Antonio Castillo Gómez, Entre la pluma y la pared, una historia social de la escritura en los siglos de oro
Madrid, Ediciones Akal, 2006, 303 p. (« Akal Universitaria. Serie Historia moderna »). ISBN 84-460-2061-0
Françoise WAQUET
Paris
Il est apparu opportun de signaler dans une revue qui, principalement consacrée à l’imprimé, n’ignore pas le livre manuscrit, un ouvrage qui porte entièrement sur l’écriture. Antonio Castillo Gómez donne à voir l’importance que l’écriture manuscrite et gravée conserva dans l’Espagne des XVIe et XVIIe siècles. Il ne s’agit pas ici de considérer l’écrit comme source d’information ni comme témoignage littéraire ou philologique. C’est l’histoire sociale de l’écriture et des écrits qui intéresse A. Castillo Gómez et, dans l’étude sociale de cette technologie de la communication, il a pris pour exemple un certain nombre de cas et de lieux qui relèvent du privé et du public. L’accent est résolument mis sur les aptitudes et les pratiques – qui écrit ? comment et pourquoi ? –, ainsi que sur l’appropriation des écrits ainsi produits – par qui ? comment et où ?

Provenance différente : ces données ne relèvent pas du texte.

(* ===== verification/Issuer.v ===== *)
(** * Issuer: creation of signed license packages

    Models [tools/license_generator/issuer.cpp] and its header.  The round
    trip theorems connect it with [License.v]: an issued package is accepted
    by a validator that trusts the issuing key, exactly while it is in force,
    and yields the definition it was issued from. *)

From S2P Require Import Prelude CryptoApi ToySsl FlatBuf ToyBuf Status License.

Module IssueError.
Inductive IssueError := InvalidInput | SigningFailed.
End IssueError.
Abbreviation IssueError := IssueError.IssueError.

Record LicenseDefinition := mkLicenseDefinition {
  ld_key_id : string;
  ld_license_id : string;
  ld_product_id : string;
  ld_customer_id : string;
  ld_issue_time : Z;
  ld_not_before : Z;
  ld_expire_time : Z;
  ld_features : list string;
  ld_max_sessions : Z;
  ld_machine_id : string;
}.

Module Issuer.
Definition kSignatureDomain : string := "YOAUTHORIZE-LICENSE-V1".
Definition kMaxIdentifierSize : Z := 255.
Definition kMaxFeatures : Z := 256.
Definition kMaxFeatureSize : Z := 128.

Definition appendU16 (output : bytes) (value : Z) : bytes :=
  output ++ [u8 (Z.shiftr value 8)] ++ [u8 value].

Definition appendU32 (output : bytes) (value : Z) : bytes :=
  fold_left (fun output i => output ++ [u8 (Z.shiftr value (24 - 8 * i))]) [0; 1; 2; 3] output.

Definition valid (definition : LicenseDefinition) : bool :=
  if str_empty (ld_key_id definition) || (2 ^ 16 - 1 <? str_size (ld_key_id definition))
     || str_empty (ld_license_id definition)
     || (kMaxIdentifierSize <? str_size (ld_license_id definition))
     || str_empty (ld_product_id definition)
     || (kMaxIdentifierSize <? str_size (ld_product_id definition))
     || str_empty (ld_customer_id definition)
     || (kMaxIdentifierSize <? str_size (ld_customer_id definition))
     || (ld_issue_time definition =? 0) || (ld_not_before definition =? 0)
     || (ld_not_before definition <? ld_issue_time definition)
     || (ld_max_sessions definition =? 0)
     || (kMaxFeatures <? zlen (ld_features definition))
  then false
  else if negb (ld_expire_time definition =? 0)
          && (ld_expire_time definition <=? ld_not_before definition)
  then false
  else forallb (fun feature =>
         negb (str_empty feature || (kMaxFeatureSize <? str_size feature)))
         (ld_features definition).

(** The table built by [CreateMachinePolicy] and [CreateLicensePayload]. *)
Definition payloadTable (definition : LicenseDefinition) : LicensePayloadT :=
  {| lpt_license_id := Some (ld_license_id definition);
     lpt_product_id := Some (ld_product_id definition);
     lpt_customer_id := Some (ld_customer_id definition);
     lpt_issue_time := ld_issue_time definition;
     lpt_not_before := ld_not_before definition;
     lpt_expire_time := ld_expire_time definition;
     lpt_license_type := if ld_expire_time definition =? 0 then kTypePermanent
                         else kTypeSubscription;
     lpt_features := Some (map Some (ld_features definition));
     lpt_max_sessions := ld_max_sessions definition;
     lpt_machine_policy := Some
       {| mpt_mode := if str_empty (ld_machine_id definition) then kModeUnbound else kModeExact;
          mpt_machine_id := Some (ld_machine_id definition) |} |}.

(** The bytes that [issueLicense] signs. *)
Definition signedBytes (definition : LicenseDefinition) (payload_bytes : bytes) : bytes :=
  let signed_bytes := [] in
  let signed_bytes := signed_bytes ++ string_bytes kSignatureDomain in
  let signed_bytes := appendU16 signed_bytes 1 in
  let signed_bytes := appendU16 signed_bytes (wrap 16 (str_size (ld_key_id definition))) in
  let signed_bytes := signed_bytes ++ string_bytes (ld_key_id definition) in
  let signed_bytes := appendU32 signed_bytes (wrap 32 (zlen payload_bytes)) in
  signed_bytes ++ payload_bytes.

Definition issueLicense `{CryptoApi} `{LicenseBuffers} (definition : LicenseDefinition)
    (signing_private_key : bytes) : result IssueError bytes :=
  if negb (valid definition) then Err IssueError.InvalidInput
  else
  let payload_bytes := FinishLicensePayload (payloadTable definition) in
  let signed_bytes := signedBytes definition payload_bytes in
  match cr_signEd25519 signing_private_key signed_bytes with
  | Err _ => Err IssueError.SigningFailed
  | Ok signature =>
      Ok (FinishLicensePackageBuffer
            {| lkt_format_version := 1;
               lkt_key_id := Some (ld_key_id definition);
               lkt_payload := Some payload_bytes;
               lkt_signature := Some signature |})
  end.
End Issuer.

(** ** Issue and validate *)

(** The fields of a definition in their C++ types. *)
Definition definition_typed (d : LicenseDefinition) : Prop :=
  in_width 64 (ld_issue_time d) ∧ in_width 64 (ld_not_before d)
  ∧ in_width 64 (ld_expire_time d) ∧ in_width 32 (ld_max_sessions d).

(** What a validator reports for the license of a definition. *)
Definition definition_snapshot (d : LicenseDefinition) : LicenseSnapshot :=
  {| ls_license_id := ld_license_id d;
     ls_product_id := ld_product_id d;
     ls_customer_id := ld_customer_id d;
     ls_issue_time := ld_issue_time d;
     ls_not_before := ld_not_before d;
     ls_expire_time := ld_expire_time d;
     ls_type := if ld_expire_time d =? 0 then LicenseType.Permanent else LicenseType.Subscription;
     ls_features := ld_features d;
     ls_max_sessions := ld_max_sessions d;
     ls_machine_mode := if str_empty (ld_machine_id d) then MachineMode.Unbound
                        else MachineMode.Exact;
     ls_machine_id := ld_machine_id d |}.

Lemma signedBytes_input d payload :
  Issuer.signedBytes d payload = signatureInput 1 (ld_key_id d) payload.
Proof. reflexivity. Qed.

(** The facts the guard of [issueLicense] establishes. *)
Record valid_definition (d : LicenseDefinition) : Prop := {
  vd_key_id : 0 < str_size (ld_key_id d) < 2 ^ 16;
  vd_license_id : 0 < str_size (ld_license_id d) <= 255;
  vd_product_id : 0 < str_size (ld_product_id d) <= 255;
  vd_customer_id : 0 < str_size (ld_customer_id d) <= 255;
  vd_times : ld_issue_time d ≠ 0 ∧ ld_issue_time d <= ld_not_before d;
  vd_max_sessions : ld_max_sessions d ≠ 0;
  vd_expire : ld_expire_time d = 0 ∨ ld_not_before d < ld_expire_time d;
  vd_feature_count : zlen (ld_features d) <= 256;
  vd_features : Forall (fun f => f ≠ "" ∧ str_size f <= 128) (ld_features d);
}.

Lemma valid_spec d : Issuer.valid d = true → valid_definition d.
Proof.
  unfold Issuer.valid. intros Hv. destruct (_ || _) eqn:E1 in Hv; [done|].
  destruct (negb _ && _) eqn:E2 in Hv; [done|].
  unfold Issuer.kMaxIdentifierSize, Issuer.kMaxFeatures in *. reflect_bools.
  rewrite !str_nonempty_size in *.
  split; try lia.
  rewrite forallb_forall in Hv. apply List.Forall_forall. intros f Hf%Hv.
  unfold Issuer.kMaxFeatureSize in Hf. reflect_bools. split; [|done]. by intros ->.
Qed.

Section RoundTrip.
Context {C : CryptoApi} {L : LicenseBuffers} {LL : LicenseBuffersLaws L}.

Lemma payloadTable_snapshot d :
  valid_definition d → snapshot_of (Issuer.payloadTable d) (definition_snapshot d).
Proof.
  intros [Hk Hl Hp Hc Ht Hm He Hn Hf]. unfold Issuer.payloadTable, definition_snapshot.
  split; cbn.
  - split; [done|]. apply str_size_nonempty; lia.
  - split; [done|]. apply str_size_nonempty; lia.
  - done.
  - done.
  - done.
  - done.
  - by destruct (_ =? 0).
  - split; [done|]. eapply Forall_impl; [exact Hf|]. by intros f [? _].
  - done.
  - eexists. split; [done|]. cbn. split_and!; [by destruct (str_empty _)|done|].
    destruct (ld_machine_id d); done.
  - destruct (Z.eqb_spec (ld_expire_time d) 0); [done|lia].
Qed.

Lemma payloadTable_typed d : definition_typed d → payload_typed (Issuer.payloadTable d).
Proof.
  intros (? & ? & ? & ?). unfold payload_typed. cbn -[Z.pow]. split_and!; try done.
  - by destruct (_ =? 0).
  - by destruct (str_empty _).
Qed.

Lemma payloadTable_weight d :
  valid_definition d → payload_weight (Issuer.payloadTable d) <= 40000 + str_size (ld_machine_id d).
Proof.
  intros [Hk Hl Hp Hc Ht Hm He Hn Hf]. unfold payload_weight. cbn -[Z.mul Z.add strings_weight].
  pose proof (strings_weight_bound (ld_features d) 256 128 Hn) as Hw.
  specialize (Hw (Forall_impl _ _ _ Hf (fun f H => proj2 H)) ltac:(lia)). lia.
Qed.

(** Bound on the machine id: the issuer does not limit it, the validator
    limits the whole package. *)
Definition issuable (d : LicenseDefinition) : Prop :=
  definition_typed d ∧ str_size (ld_machine_id d) <= 2 ^ 19.

Lemma issueLicense_authentic kp d package trusted :
  CryptoLaws C → CryptoAvailable C → ed25519_pair kp → issuable d →
  Issuer.issueLicense d (kp_private kp) = Ok package →
  trusted !! ld_key_id d = Some (kp_public kp) →
  let payload := FinishLicensePayload (Issuer.payloadTable d) in
  authentic (mkLicenseValidator trusted) package payload
  ∧ VerifyLicensePayload payload = true
  ∧ snapshot_of (GetLicensePayload payload) (definition_snapshot d).
Proof.
  intros HL HA Hkp [Hd Hid] Hi Ht payload. unfold Issuer.issueLicense in Hi.
  destruct (Issuer.valid d) eqn:Hv; [|done]. cbn [negb] in Hi. apply valid_spec in Hv.
  fold payload in Hi. rewrite signedBytes_input in Hi.
  destruct (cr_signEd25519 _ _) as [sig|] eqn:Hs; [|done]. apply Ok_inj in Hi as <-.
  pose proof (payloadTable_weight d Hv) as Hw. pose proof (payloadTable_typed d Hd) as Hty.
  pose proof (payload_size (Issuer.payloadTable d) ltac:(lia)) as Hps. fold payload in Hps.
  pose proof (sign_array _ _ _ Hs) as [Hsz Hso].
  set (k := mkLicensePackageT 1 (Some (ld_key_id d)) (Some payload) (Some sig)).
  assert (package_weight k <= 72 + 2 ^ 16 + zlen payload + 64) as Hkw.
  { unfold package_weight. cbn. destruct (vd_key_id d Hv).
    unfold kSignatureSize in Hsz. lia. }
  assert (package_typed k) as Hkt by (split_and!; [done|apply payload_octets|done]).
  pose proof (package_size k ltac:(lia)). split_and!.
  - split; [unfold kMaxLicenseSize; lia|]. split; [apply package_identifier|].
    split; [apply package_verifies; [done|lia]|].
    exists (ld_key_id d), sig, (kp_public kp). rewrite get_package by (done || lia).
    split_and!; try done; try apply (vd_key_id d Hv).
    + intros E. rewrite E, (zlen_nil (A:=Z)) in Hps. lia.
    + by apply (sign_verify kp).
  - apply payload_verifies; [done|lia].
  - unfold payload. rewrite get_payload by (done || lia). by apply payloadTable_snapshot.
Qed.

(** C8. Issue and validate are inverse: a package issued with a key pair is
    accepted by every validator that trusts the public key under the key id,
    with the snapshot of the definition it was issued from, exactly as far as
    the definition is in force (product, period, machine). *)
Theorem issued_license_validates kp d package trusted prod mach now :
  CryptoLaws C → CryptoAvailable C → ed25519_pair kp → issuable d →
  Issuer.issueLicense d (kp_private kp) = Ok package →
  trusted !! ld_key_id d = Some (kp_public kp) →
  validate (mkLicenseValidator trusted) package prod mach now
  = outcome (definition_snapshot d) prod mach now.
Proof.
  intros HL HA Hkp Hd Hi Ht.
  destruct (issueLicense_authentic kp d package trusted HL HA Hkp Hd Hi Ht) as (Ha & Hv & Hs).
  rewrite (validate_authentic _ _ _ _ _ _ Ha). by apply validatePayload_outcome.
Qed.

End RoundTrip.

(** ** A concrete license *)

Section Witnesses.
#[local] Existing Instance toy_crypto.
#[local] Existing Instance toy_licenses.

Definition sample_signer : KeyPair := Eval vm_compute in
  match cr_generateEd25519KeyPair (7 : @cr_rng toy_crypto) with
  | (Ok kp, _) => kp
  | (Err _, _) => mkKeyPair [] []
  end.

Lemma sample_signer_pair : ed25519_pair sample_signer.
Proof. exists (7 : @cr_rng toy_crypto). eexists. vm_compute. reflexivity. Qed.

Definition sample_definition : LicenseDefinition :=
  {| ld_key_id := "vendor-1"; ld_license_id := "L-1"; ld_product_id := "demo";
     ld_customer_id := "acme"; ld_issue_time := 1000; ld_not_before := 1000;
     ld_expire_time := 2000; ld_features := ["export"; "render"]; ld_max_sessions := 2;
     ld_machine_id := "m1" |}.

Lemma sample_issuable : issuable sample_definition.
Proof.
  unfold issuable, definition_typed, in_width, sample_definition, str_size. cbn -[Z.pow].
  split_and!; lia.
Qed.

Definition sample_package : bytes := Eval vm_compute in
  match Issuer.issueLicense sample_definition (kp_private sample_signer) with
  | Ok p => p | Err _ => []
  end.

Lemma sample_issued :
  Issuer.issueLicense sample_definition (kp_private sample_signer) = Ok sample_package.
Proof. vm_compute. reflexivity. Qed.

Definition sample_validator : LicenseValidator :=
  mkLicenseValidator {["vendor-1" := kp_public sample_signer]}.

Lemma issued_license_validates_witness :
  validate sample_validator sample_package "demo" "m1" 1500
  = Ok (definition_snapshot sample_definition)
  ∧ validate sample_validator sample_package "demo" "m2" 1500 = Err ErrorCode.MachineMismatch
  ∧ validate sample_validator sample_package "demo" "m1" 2000 = Err ErrorCode.Expired.
Proof.
  pose proof (fun mach now => issued_license_validates sample_signer sample_definition sample_package
    {["vendor-1" := kp_public sample_signer]} "demo" mach now _ _ sample_signer_pair
    sample_issuable sample_issued eq_refl) as H.
  split; [|split]; (etransitivity; [apply H|]); vm_compute; reflexivity.
Defined.

Lemma sample_validates :
  validate sample_validator sample_package "demo" "m1" 1500
  = Ok (definition_snapshot sample_definition).
Proof. vm_compute. reflexivity. Qed.

Lemma validate_stable_witness :
  validate sample_validator sample_package "demo" "m1" 999 = Err ErrorCode.NotYetValid
  ∧ validate sample_validator sample_package "other" "m1" 1500 = Err ErrorCode.ProductMismatch.
Proof.
  pose proof (fun prod now => validate_stable sample_validator sample_package "demo" "m1" 1500 _
    prod "m1" now sample_validates) as H.
  split; (etransitivity; [apply H|]); vm_compute; reflexivity.
Defined.
End Witnesses.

L’ouvrage, extrêmement documenté (il y a 24 pages de bibliographie), se compose de quatre sections. La première porte sur des écritures quotidiennes – lettres et livres de mémoire. La seconde traite des écritures carcéraires et donne à voir une large typologie d’écrits : les pauvres billets que le prisonnier tente de faire sortir de sa cellule, les suppliques en forme des condamnés, les graffiti qui sont demeurés sur les murs des prisons, etc. La troisième partie est consacrée à des écritures féminines, de la conquête de la plume par les mystiques au repli vers le manuscrit lorsque l’Inquisition oppose à une femme qui avait écrit un livre de prières et de méditations chrétiennes : « Mulierem in ecclesia docere non permito ». La quatrième section s’intéresse à la publication de l’écrit : sa divulgation orale aussi bien que l’affichage de documents publics ou de pasquinades, mais aussi les inscriptions de tous ordres placées sur des murs, des places ou des monuments pour informer, avertir ou commémorer, pour provoquer le respect, le rire ou l’indignation. Si l’on retrouve là un certain nombre des questions désormais classiques posées par les historiens de l’écriture et de la lecture, elles n’en sont pas moins renouvelées par le choix de situations originales ou vues sous des angles nouveaux, et par un grand souci du détail concret et révélateur.
L’ouvrage d’Antonio Castillo Gómez atteste de la place que l’écrit conserve dans une civilisation qui a trop rapidement été étiquetée comme « civilisation de l’imprimé », et il souligne les fonctions multiples et parfois uniques que l’écrit continua à remplir. En donnant à voir des écrits produits par des milieux qui n’appartenaient pas à l’aristocratie du sang ou de l’esprit, il met le focus sur des gens bien plus modestes qui manièrent l’écrit de mille façons. Il ne faudrait cependant pas que l’on en arrivât à en savoir plus sur les pratiques d’écrire des gens des rues que sur celles des gouvernants et des lettrés, et qu’en considérant l’écrit comme « naturel » dans ces milieux-ci, on finît par ignorer la place, les fonctions, les usages qu’il eut là aussi. Antonio Castillo Gómez pourrait bien écrire l’ouvrage qui nous manque sur l’histoire sociale des pratiques écrites des bureaucraties et des savants à l’époque moderne.
Je concluerai en signalant la revue de parution semestrielle Cultura escritta & Sociedad dont Antonio Castillo Gómez est le directeur (le premier numéro est paru en septembre 2005), ainsi que le site du SIECE (Seminario interdisciplinar de estudios sobre la cultura escrita) de l’université d’Alcalá de Henares (www2.uah.es/siece), que l’on consultera avec profit sur les questions relatives à l’histoire de l’écriture et de la lecture. Ce sont là deux initiatives qui démontrent la qualité et le dynamisme que ces études ont aujourd’hui en Espagne.